How we cite our quotes: (Part.Chapter.Paragraph)

Quote #7

"Oh, sure! Hardly a day goes by somebody doesn't take a belt at the Russians." For some reason he was getting a little easier, even permitted himself a chuckle that could have turned to throat-clearing if he saw a bad reaction from me.

I asked, "Anybody know any Russians around here?"

And now he went all out and laughed. "Course not. That's why they're valuable. Nobody can find fault with you if you take out after the Russians." (3.3.28-30)

Steinbeck has trouble finding people willing to express strong or unpopular opinions (see "Men and Masculinity"), but hating the Russians during the Cold War is something seemingly everyone can get behind, according to his account.

Quote #8

If the most versatile of living forms, the human, now fights for survival as it always has, it can eliminate not only itself but all other life. And if that should transpire, unwanted places like the desert might be the harsh mother of repopulation. (3.12.24)

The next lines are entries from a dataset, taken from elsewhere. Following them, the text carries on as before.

(** *** Two detections and one *)

Lemma two_rows_clustered (eps p q r s : Q) (E : list (list ext)) :
  Qle 0 eps → (∃ t, literal32 eps = Fin t) →
  unmasked E = [[Fin p; Fin q]; [Fin r; Fin s]] →
  process_dist_mat_v2_with eps (compute_distance_matrix E)
  = Some (if negb (Qle_bool p q) && Qle_bool r s
          then [(0, [0%nat]); (1, [1%nat])]
          else [(0, [0%nat; 1%nat])]).
Proof.
  intros Heps Hfin HE.
  assert (compute_distance_matrix E
          = [masked [Fin p; Fin q]; masked [Fin r; Fin s]]) as ->.
  { apply list_eq. intros i.
    rewrite DistanceFacts.compute_distance_matrix_lookup, HE.
    by destruct i as [|[|i]]. }
  rewrite !masked_pair.
  pose proof (fun x => candidates_of_first eps x Heps Hfin) as H1.
  pose proof (fun x => candidates_of_second eps x Heps Hfin) as H2.
  destruct (Qle_bool p q) eqn:Hpq, (Qle_bool r s) eqn:Hrs;
    cbn [negb andb];
    cbv -[candidates_bool]; rewrite ?H1, ?H2;
    cbv -[candidates_bool]; rewrite ?H1, ?H2; reflexivity.
Qed.

(** X20. Two detections whose four distances are finite come out as two
    individuals exactly when each has the other for its masked nearest
    cell: the first is strictly nearer to the second than to itself
    ([D[0][1] < D[0][0]]) and the second at least as near to the first as
    to itself ([D[1][0] <= D[1][1]]).  In every other case they are one
    individual, whatever the threshold would say of their distance. *)
Theorem two_detections_by_their_nearest (E : list (list ext))
  (p q r s : Q) :
  unmasked E = [[Fin p; Fin q]; [Fin r; Fin s]] →
  process_dist_mat_v2 (compute_distance_matrix E)
  = Some (if negb (Qle_bool p q) && Qle_bool r s
          then [(0, [0%nat]); (1, [1%nat])]
          else [(0, [0%nat; 1%nat])]).
Proof.
  intros HE. apply two_rows_clustered; [|exact threshold_adapter_finite|done].
  intros H. discriminate H.
Qed.

(** X21. The edge sizes of the clustering: one embedding, whatever its
    entries and whatever the product, gives the matrix of one masked cell
    and one individual with index 0; no embedding at all makes the clusterer
    raise. *)
Theorem single_embedding_is_one_individual (e : list ext) :
  compute_distance_matrix [e] = [[PInf]] ∧
  process_dist_mat_v2 (compute_distance_matrix [e]) = Some [(0, [0%nat])] ∧
  process_dist_mat_v2 (compute_distance_matrix []) = None.
Proof.
  assert (compute_distance_matrix [e] = [[PInf]]) as Hm by done.
  split; [done|]. split; [by rewrite Hm | done].
Qed.

End Kernel.

(** Inputs that meet the hypotheses of X18, X19 and X20. *)
Lemma clusterer_pairs_detections_witness :
  (2 ≤ length MoreFixtures.chain)%nat ∧
  square MoreFixtures.chain ∧
  Qle 0 threshold_adapter ∧
  masked_diagonal MoreFixtures.chain ∧
  ∃ out, process_dist_mat_v2_with threshold_adapter MoreFixtures.chain
         = Some out ∧
         (2 * length out ≤ length MoreFixtures.chain)%nat.
Proof.
  assert (Qle 0 threshold_adapter) as Heps by (intros H; discriminate H).
  assert (masked_diagonal MoreFixtures.chain) as Hd.
  { intros r j row d Hr Hj.
    destruct r as [|[|[|[|r]]]]; [| | | |discriminate Hr];
      injection Hr as <-;
      (destruct j as [|[|[|[|j]]]]; [| | | |discriminate Hj]);
      injection Hj as <-; case_decide; (done || by eexists). }
  split; [simpl; lia|]. split; [by repeat constructor|].
  split; [exact Heps|]. split; [exact Hd|].
  apply (clusterer_pairs_detections threshold_adapter MoreFixtures.chain);
    [simpl; lia | by repeat constructor | exact Heps | exact Hd].
Defined.

Lemma nan_embedding_is_left_alone_witness :
  propagates_nan (kernel := exact) MoreFixtures.with_nan ∧
  MoreFixtures.with_nan !! 1%nat = Some [NaN; Fin (0 # 1)] ∧
  NaN ∈ [NaN; Fin (0 # 1)] ∧
  ∃ out a,
    process_dist_mat_v2
      (compute_distance_matrix (kernel := exact) MoreFixtures.with_nan)
    = Some out ∧ (a, [1%nat]) ∈ out.
Proof.
  assert (propagates_nan (kernel := exact) MoreFixtures.with_nan) as Hs.
  { apply (exact_propagates_nan _ 2). by repeat constructor. }
  split; [exact Hs|]. split; [reflexivity|].
  split; [apply list_elem_of_here|].
  apply (nan_embedding_is_left_alone (kernel := exact)
           MoreFixtures.with_nan 1 [NaN; Fin (0 # 1)]);
    [exact Hs | reflexivity | apply list_elem_of_here].
Defined.

(** Two embeddings of one entry, one unit in the last place apart, under
    the product rounded to float32: their three products are such that each
    row is masked against the other detection, and they come out as two
    individuals. *)
Lemma two_detections_by_their_nearest_witness :
  unmasked (kernel := MoreFixtures.rounded) MoreFixtures.near_pair
  = [[Fin (-6948923 # 4194304); Fin (-1737231 # 1048576)];
     [Fin (-1737231 # 1048576); Fin (-1737231 # 1048576)]] ∧
  process_dist_mat_v2
    (compute_distance_matrix (kernel := MoreFixtures.rounded)
                             MoreFixtures.near_pair)
  = Some [(0, [0%nat]); (1, [1%nat])].
Proof.
  assert (unmasked (kernel := MoreFixtures.rounded) MoreFixtures.near_pair
          = [[Fin (-6948923 # 4194304); Fin (-1737231 # 1048576)];
             [Fin (-1737231 # 1048576); Fin (-1737231 # 1048576)]]) as HE
    by (vm_compute; reflexivity).
  split; [exact HE|].
  exact (two_detections_by_their_nearest (kernel := MoreFixtures.rounded)
           MoreFixtures.near_pair _ _ _ _ HE).
Defined.

End ClusterMoreFacts.

(** ** The folder job *)

Module AdapterFacts.

Import Distance Cluster ClusterSpec ClusterFacts Adapter.

Lemma slice_batch {A} (l : list A) (s b : nat) :
  slice l s (Nat.min (s + b) (length l)) = take b (drop s l).
Proof.
  unfold slice. destruct (decide (s + b ≤ length l)%nat) as [Hle|Hgt].
  - f_equal. lia.
  - rewrite !take_ge; [done | rewrite length_drop; lia
                       | rewrite length_drop; lia].
Qed.

Lemma concat_length_same {A B C} (f : A → list B) (g : A → list C)
  (l : list A) :
  (∀ x, length (f x) = length (g x)) →
  length (concat (map f l)) = length (concat (map g l)).
Proof.
  intros Hfg. induction l as [|x l IH]; [done|].
  simpl. by rewrite !length_app, Hfg, IH.
Qed.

Now Steinbeck is thinking explicitly about what a post-nuke America might look like. It sounds pretty topsy turvy—can you imagine fleeing to the desert for life and a future? Apparently Steinbeck can. Scary times.

Quote #9

I had seen so little of the whole. I didn't see a great deal of World War II—one landing out of a hundred, a few separated times of combat, a few thousand dead out of millions—but I saw enough and felt enough to believe war was no stranger. So here—a little episode, a few people, but the breath of fear was everywhere. I wanted to get away—a cowardly attitude, perhaps, but more cowardly to deny. But the people around me lived here. They accepted it as a permanent way of life, had never known it otherwise nor expected it to stop. The Cockney children in London were restless when the bombing stopped and disturbed a pattern to which they had grown accustomed. (4.4.85)

Steinbeck associates the kind of violence and fear that surrounds the civil rights conflict with wartime, suggesting that acclimating to this kind of tension is akin to acclimating to wartime.